> **REQUIRED ACTION**: Only one stretch of the records below should be repeated. It starts with the line containing "Record tariffs_ok (db" and goes on through the line containing "tariffs_rates : ∀", exactly as written.

Stored items

# # #

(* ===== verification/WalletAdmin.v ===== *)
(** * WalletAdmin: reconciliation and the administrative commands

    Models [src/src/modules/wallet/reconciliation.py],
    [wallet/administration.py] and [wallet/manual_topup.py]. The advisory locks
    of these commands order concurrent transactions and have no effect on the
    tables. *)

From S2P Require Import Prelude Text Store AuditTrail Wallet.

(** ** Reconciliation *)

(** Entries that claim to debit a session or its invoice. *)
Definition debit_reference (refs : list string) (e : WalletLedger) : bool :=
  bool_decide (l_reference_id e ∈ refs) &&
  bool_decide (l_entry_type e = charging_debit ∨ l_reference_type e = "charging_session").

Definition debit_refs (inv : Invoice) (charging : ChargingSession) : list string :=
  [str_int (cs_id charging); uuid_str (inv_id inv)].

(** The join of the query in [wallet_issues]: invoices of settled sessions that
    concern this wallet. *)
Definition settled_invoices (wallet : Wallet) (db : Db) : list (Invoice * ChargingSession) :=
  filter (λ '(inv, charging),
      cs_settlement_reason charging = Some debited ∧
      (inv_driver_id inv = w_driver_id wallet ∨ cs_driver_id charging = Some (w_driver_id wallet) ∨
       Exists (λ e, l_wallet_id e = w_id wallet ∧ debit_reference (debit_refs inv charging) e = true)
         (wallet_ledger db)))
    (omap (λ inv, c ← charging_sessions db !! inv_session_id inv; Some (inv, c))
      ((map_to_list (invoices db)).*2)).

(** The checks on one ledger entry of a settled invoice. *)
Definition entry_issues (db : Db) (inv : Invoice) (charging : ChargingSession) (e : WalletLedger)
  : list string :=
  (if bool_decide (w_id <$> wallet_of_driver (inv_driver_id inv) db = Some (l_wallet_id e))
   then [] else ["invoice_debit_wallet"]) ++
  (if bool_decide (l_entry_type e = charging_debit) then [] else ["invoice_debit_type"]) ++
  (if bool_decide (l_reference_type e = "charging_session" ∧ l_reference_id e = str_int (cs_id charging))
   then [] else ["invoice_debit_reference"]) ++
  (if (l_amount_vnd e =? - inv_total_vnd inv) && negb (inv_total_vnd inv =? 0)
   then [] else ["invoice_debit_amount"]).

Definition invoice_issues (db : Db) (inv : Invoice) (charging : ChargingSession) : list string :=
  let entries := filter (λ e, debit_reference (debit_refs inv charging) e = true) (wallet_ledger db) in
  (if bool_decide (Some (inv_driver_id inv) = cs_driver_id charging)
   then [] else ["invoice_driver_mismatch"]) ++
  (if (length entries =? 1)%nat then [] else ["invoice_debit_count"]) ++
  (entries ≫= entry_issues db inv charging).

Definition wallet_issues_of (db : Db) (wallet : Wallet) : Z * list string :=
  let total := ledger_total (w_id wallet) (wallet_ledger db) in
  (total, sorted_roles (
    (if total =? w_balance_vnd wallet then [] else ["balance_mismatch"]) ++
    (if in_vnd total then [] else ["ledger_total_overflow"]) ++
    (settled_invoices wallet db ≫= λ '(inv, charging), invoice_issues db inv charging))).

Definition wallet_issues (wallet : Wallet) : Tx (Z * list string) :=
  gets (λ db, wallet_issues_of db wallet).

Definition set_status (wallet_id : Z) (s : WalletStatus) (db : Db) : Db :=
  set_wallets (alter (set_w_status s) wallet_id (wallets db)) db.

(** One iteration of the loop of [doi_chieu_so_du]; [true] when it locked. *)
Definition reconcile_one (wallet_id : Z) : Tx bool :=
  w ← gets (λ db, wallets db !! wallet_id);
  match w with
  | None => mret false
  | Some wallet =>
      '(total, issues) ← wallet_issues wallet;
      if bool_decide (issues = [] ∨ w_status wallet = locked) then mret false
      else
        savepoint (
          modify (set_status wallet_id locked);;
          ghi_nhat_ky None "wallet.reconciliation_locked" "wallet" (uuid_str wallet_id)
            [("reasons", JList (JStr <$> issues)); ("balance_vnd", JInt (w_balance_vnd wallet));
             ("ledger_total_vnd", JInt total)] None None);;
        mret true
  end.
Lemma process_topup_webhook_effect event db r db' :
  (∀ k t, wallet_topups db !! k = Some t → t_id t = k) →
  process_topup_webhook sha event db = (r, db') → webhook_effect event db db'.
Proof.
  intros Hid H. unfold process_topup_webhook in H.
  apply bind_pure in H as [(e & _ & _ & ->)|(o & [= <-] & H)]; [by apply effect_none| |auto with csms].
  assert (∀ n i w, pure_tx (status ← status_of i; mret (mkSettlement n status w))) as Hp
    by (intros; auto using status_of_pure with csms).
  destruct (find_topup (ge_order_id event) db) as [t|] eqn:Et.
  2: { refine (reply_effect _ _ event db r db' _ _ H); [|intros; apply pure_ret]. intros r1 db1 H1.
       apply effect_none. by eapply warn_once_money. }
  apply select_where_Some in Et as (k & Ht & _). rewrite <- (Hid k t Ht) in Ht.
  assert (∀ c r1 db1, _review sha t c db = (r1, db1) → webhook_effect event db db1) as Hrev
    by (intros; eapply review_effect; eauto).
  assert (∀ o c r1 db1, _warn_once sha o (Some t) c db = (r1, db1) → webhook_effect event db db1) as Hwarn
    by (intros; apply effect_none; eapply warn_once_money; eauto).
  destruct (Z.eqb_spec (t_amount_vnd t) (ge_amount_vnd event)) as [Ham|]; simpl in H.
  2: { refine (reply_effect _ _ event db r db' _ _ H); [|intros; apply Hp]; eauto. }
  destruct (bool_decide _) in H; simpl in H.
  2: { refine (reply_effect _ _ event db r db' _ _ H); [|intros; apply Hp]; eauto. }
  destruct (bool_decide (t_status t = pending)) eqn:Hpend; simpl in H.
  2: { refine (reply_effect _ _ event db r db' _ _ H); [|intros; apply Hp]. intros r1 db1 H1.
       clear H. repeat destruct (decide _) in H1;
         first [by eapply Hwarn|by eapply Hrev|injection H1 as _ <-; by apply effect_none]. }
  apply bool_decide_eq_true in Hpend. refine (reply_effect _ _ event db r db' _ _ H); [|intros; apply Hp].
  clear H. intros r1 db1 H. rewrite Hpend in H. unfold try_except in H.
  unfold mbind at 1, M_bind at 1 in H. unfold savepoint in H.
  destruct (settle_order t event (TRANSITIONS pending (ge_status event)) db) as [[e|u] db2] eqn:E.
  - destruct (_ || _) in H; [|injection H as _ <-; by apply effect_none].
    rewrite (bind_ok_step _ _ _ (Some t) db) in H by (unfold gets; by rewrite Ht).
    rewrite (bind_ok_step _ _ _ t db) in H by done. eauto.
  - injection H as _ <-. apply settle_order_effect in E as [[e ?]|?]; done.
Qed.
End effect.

# # #

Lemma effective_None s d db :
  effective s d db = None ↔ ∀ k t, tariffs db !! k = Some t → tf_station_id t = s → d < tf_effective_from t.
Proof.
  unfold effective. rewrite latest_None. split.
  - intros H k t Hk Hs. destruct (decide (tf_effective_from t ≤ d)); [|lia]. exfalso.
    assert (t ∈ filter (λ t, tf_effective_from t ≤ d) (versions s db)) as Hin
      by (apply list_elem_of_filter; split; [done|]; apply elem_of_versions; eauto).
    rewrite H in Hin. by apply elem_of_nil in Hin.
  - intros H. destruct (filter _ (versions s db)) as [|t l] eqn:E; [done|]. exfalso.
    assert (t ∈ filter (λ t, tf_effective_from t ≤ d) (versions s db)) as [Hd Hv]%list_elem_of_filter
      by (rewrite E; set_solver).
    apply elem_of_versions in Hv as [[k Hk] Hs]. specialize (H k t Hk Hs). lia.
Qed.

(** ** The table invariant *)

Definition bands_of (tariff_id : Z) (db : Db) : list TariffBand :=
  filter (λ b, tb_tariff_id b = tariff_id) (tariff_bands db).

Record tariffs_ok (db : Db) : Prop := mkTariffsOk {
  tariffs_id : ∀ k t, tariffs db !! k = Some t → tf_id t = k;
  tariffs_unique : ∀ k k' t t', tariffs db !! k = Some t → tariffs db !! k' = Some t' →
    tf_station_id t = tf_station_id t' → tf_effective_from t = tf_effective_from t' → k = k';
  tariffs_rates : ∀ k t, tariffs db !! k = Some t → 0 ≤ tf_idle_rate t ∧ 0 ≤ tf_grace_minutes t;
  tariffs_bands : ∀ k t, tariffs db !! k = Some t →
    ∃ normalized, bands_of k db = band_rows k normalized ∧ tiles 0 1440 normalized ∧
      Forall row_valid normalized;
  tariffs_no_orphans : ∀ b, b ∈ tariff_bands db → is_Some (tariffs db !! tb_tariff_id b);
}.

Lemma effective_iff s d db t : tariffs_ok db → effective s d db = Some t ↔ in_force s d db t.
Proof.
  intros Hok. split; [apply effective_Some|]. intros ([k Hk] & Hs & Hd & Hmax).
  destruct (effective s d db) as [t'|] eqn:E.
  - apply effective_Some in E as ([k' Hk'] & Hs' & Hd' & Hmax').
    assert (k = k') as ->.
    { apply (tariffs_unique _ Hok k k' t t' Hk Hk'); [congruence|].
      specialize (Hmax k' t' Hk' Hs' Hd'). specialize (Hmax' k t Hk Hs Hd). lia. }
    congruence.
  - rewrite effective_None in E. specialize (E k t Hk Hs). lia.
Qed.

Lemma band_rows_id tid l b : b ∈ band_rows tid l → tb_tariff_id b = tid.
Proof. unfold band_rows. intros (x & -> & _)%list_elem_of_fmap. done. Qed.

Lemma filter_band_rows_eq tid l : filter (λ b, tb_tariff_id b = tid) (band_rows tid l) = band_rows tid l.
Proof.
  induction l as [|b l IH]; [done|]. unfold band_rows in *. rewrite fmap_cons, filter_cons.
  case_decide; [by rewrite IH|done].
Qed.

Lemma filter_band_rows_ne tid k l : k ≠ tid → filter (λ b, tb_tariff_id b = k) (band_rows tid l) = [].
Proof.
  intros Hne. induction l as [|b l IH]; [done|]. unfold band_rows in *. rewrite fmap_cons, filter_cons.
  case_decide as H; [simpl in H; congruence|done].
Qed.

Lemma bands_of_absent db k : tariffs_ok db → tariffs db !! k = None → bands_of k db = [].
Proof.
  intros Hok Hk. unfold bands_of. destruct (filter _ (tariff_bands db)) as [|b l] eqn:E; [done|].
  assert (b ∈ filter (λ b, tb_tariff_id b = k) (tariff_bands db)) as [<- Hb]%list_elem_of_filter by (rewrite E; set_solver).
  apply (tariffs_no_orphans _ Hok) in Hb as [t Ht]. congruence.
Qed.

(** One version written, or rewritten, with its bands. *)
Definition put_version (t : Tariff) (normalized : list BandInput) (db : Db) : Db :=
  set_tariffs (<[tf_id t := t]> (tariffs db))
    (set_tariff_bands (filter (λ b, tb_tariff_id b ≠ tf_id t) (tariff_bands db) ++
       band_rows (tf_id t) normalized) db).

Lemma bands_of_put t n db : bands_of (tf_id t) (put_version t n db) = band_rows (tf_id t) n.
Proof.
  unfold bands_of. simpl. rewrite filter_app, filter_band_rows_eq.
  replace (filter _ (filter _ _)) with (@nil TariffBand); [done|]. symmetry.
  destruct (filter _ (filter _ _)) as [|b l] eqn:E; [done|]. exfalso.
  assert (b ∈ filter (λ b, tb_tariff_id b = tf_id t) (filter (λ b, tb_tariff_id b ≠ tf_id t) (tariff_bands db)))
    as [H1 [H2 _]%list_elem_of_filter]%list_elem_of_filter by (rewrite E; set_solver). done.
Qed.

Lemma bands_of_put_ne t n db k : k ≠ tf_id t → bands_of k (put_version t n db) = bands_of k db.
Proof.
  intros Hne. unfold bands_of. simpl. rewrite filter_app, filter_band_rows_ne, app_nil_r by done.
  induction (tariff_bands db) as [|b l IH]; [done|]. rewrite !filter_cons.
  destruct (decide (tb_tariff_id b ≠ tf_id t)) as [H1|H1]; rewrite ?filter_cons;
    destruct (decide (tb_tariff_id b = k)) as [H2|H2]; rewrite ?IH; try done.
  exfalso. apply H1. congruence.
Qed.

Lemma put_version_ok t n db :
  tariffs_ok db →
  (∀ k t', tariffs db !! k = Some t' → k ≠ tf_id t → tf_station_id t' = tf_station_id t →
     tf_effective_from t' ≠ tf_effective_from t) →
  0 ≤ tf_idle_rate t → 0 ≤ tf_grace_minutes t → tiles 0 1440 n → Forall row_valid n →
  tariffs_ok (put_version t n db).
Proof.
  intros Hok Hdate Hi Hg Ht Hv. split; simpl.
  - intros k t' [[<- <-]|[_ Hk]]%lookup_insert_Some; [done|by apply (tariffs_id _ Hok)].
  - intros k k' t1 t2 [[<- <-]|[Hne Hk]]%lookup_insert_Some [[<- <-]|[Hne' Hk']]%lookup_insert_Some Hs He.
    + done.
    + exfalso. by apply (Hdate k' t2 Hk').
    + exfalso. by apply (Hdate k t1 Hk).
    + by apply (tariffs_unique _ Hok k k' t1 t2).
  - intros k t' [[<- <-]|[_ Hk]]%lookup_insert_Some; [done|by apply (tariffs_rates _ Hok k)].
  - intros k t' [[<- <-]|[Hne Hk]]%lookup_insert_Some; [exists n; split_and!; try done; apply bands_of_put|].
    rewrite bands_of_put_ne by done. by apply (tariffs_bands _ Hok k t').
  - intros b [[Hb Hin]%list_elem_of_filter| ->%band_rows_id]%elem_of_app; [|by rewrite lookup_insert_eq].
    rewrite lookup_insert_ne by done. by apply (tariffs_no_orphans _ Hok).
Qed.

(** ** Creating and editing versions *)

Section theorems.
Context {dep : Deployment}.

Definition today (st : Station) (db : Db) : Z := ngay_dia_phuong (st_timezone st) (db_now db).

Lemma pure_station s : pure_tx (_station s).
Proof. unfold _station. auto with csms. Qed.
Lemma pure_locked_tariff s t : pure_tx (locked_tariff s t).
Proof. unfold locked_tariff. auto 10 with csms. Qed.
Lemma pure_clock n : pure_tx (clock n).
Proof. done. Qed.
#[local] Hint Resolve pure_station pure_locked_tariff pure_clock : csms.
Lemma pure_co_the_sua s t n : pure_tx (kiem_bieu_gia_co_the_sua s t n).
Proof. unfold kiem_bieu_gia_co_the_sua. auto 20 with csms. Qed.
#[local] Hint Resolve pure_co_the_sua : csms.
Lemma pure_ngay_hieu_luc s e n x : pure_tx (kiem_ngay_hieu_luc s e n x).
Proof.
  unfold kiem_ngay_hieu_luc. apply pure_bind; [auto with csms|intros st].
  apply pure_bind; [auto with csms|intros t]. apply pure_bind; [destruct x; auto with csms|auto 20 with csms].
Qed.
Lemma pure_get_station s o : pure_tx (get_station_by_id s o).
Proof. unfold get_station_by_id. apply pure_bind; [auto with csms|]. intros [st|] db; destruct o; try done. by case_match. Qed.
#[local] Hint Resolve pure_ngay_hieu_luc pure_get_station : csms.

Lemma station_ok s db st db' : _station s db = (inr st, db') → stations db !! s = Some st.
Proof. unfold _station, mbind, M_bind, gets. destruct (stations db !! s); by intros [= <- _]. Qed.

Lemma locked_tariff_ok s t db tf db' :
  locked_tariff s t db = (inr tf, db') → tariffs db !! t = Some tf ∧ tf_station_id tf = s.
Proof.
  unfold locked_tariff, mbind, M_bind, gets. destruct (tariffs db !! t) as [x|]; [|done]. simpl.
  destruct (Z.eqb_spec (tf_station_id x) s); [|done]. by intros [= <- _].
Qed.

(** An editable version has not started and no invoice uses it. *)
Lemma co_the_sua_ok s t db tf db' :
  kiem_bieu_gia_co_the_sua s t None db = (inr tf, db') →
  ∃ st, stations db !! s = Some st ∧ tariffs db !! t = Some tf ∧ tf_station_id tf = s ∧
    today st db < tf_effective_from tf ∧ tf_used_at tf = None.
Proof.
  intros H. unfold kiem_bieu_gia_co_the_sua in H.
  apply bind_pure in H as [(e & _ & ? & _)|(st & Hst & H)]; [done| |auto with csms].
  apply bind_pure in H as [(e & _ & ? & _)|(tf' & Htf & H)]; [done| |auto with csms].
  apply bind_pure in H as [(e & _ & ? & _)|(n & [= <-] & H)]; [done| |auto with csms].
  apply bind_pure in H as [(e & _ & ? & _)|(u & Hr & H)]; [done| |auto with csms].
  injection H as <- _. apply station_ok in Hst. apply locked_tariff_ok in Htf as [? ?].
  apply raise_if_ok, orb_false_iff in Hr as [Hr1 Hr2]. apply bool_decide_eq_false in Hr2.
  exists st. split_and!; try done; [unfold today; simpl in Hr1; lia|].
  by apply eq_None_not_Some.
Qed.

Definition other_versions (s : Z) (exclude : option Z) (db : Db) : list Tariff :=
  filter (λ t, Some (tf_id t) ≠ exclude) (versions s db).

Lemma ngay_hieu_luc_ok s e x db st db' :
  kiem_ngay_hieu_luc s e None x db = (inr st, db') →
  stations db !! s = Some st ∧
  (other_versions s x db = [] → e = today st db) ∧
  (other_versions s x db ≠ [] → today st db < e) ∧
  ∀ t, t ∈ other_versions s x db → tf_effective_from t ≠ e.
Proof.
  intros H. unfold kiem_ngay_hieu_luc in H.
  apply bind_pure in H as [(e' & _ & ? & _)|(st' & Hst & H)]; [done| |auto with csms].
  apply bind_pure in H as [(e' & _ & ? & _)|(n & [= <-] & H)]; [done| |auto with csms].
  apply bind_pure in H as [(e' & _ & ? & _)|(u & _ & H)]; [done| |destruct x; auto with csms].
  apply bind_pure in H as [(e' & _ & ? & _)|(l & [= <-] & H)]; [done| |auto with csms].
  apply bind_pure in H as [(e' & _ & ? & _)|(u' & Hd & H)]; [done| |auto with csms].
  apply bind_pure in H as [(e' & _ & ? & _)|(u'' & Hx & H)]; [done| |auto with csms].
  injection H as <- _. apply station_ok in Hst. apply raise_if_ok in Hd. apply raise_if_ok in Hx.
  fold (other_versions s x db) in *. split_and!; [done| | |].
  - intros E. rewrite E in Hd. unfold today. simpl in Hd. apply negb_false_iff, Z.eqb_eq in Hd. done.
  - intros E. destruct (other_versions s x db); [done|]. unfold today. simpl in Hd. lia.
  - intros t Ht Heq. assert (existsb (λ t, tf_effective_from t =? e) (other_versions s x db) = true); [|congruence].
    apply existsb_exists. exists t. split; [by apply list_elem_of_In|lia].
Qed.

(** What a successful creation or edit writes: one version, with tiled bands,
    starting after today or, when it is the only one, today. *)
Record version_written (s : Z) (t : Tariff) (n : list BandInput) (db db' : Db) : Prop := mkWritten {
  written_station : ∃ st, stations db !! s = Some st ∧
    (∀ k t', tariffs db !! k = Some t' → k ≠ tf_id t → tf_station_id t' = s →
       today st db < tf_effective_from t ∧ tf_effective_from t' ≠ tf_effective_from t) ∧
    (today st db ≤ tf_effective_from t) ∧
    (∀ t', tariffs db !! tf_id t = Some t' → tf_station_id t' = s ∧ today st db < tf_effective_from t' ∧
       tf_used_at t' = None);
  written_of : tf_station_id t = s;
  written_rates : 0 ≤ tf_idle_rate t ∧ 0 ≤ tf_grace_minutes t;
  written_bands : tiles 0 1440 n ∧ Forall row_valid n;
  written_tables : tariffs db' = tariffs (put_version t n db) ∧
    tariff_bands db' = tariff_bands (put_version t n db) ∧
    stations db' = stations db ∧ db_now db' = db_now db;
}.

# # #

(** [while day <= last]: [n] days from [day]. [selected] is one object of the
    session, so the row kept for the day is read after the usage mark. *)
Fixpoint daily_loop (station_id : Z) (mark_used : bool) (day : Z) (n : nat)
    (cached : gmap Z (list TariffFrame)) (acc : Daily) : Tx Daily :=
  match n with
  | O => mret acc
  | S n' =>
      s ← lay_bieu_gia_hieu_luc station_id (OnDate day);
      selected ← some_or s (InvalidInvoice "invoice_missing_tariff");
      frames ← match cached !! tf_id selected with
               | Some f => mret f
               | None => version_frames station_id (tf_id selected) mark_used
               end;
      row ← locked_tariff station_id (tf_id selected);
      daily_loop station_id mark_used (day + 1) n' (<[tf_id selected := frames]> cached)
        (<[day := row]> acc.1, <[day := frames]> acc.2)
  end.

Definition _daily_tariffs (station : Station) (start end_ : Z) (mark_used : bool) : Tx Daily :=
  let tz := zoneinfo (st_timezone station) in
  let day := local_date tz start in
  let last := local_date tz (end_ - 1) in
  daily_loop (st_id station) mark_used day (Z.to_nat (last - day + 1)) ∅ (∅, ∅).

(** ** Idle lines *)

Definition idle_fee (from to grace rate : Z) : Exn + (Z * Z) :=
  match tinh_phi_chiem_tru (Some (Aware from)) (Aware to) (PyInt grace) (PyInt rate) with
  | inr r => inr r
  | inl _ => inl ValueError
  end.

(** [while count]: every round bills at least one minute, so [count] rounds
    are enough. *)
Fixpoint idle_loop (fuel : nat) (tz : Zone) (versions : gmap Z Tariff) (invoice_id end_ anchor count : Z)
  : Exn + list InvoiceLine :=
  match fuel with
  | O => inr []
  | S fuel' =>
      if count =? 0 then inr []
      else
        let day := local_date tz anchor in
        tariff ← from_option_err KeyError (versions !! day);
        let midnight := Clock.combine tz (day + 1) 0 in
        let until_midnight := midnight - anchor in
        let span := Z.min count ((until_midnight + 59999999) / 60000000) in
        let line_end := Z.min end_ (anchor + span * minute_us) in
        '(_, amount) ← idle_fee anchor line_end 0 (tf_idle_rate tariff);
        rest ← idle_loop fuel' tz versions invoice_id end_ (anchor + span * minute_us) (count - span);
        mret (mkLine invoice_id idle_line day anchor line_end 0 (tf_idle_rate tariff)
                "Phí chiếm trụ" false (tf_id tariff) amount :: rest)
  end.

# # #

> **ANSWER BOX**:
Record tariffs_ok (db : Db) : Prop := mkTariffsOk {
  tariffs_id : ∀ k t, tariffs db !! k = Some t → tf_id t = k;
  tariffs_unique : ∀ k k' t t', tariffs db !! k = Some t → tariffs db !! k' = Some t' →
    tf_station_id t = tf_station_id t' → tf_effective_from t = tf_effective_from t' → k = k';
  tariffs_rates : ∀ k t, tariffs db !! k = Some t → 0 ≤ tf_idle_rate t ∧ 0 ≤ tf_grace_minutes t;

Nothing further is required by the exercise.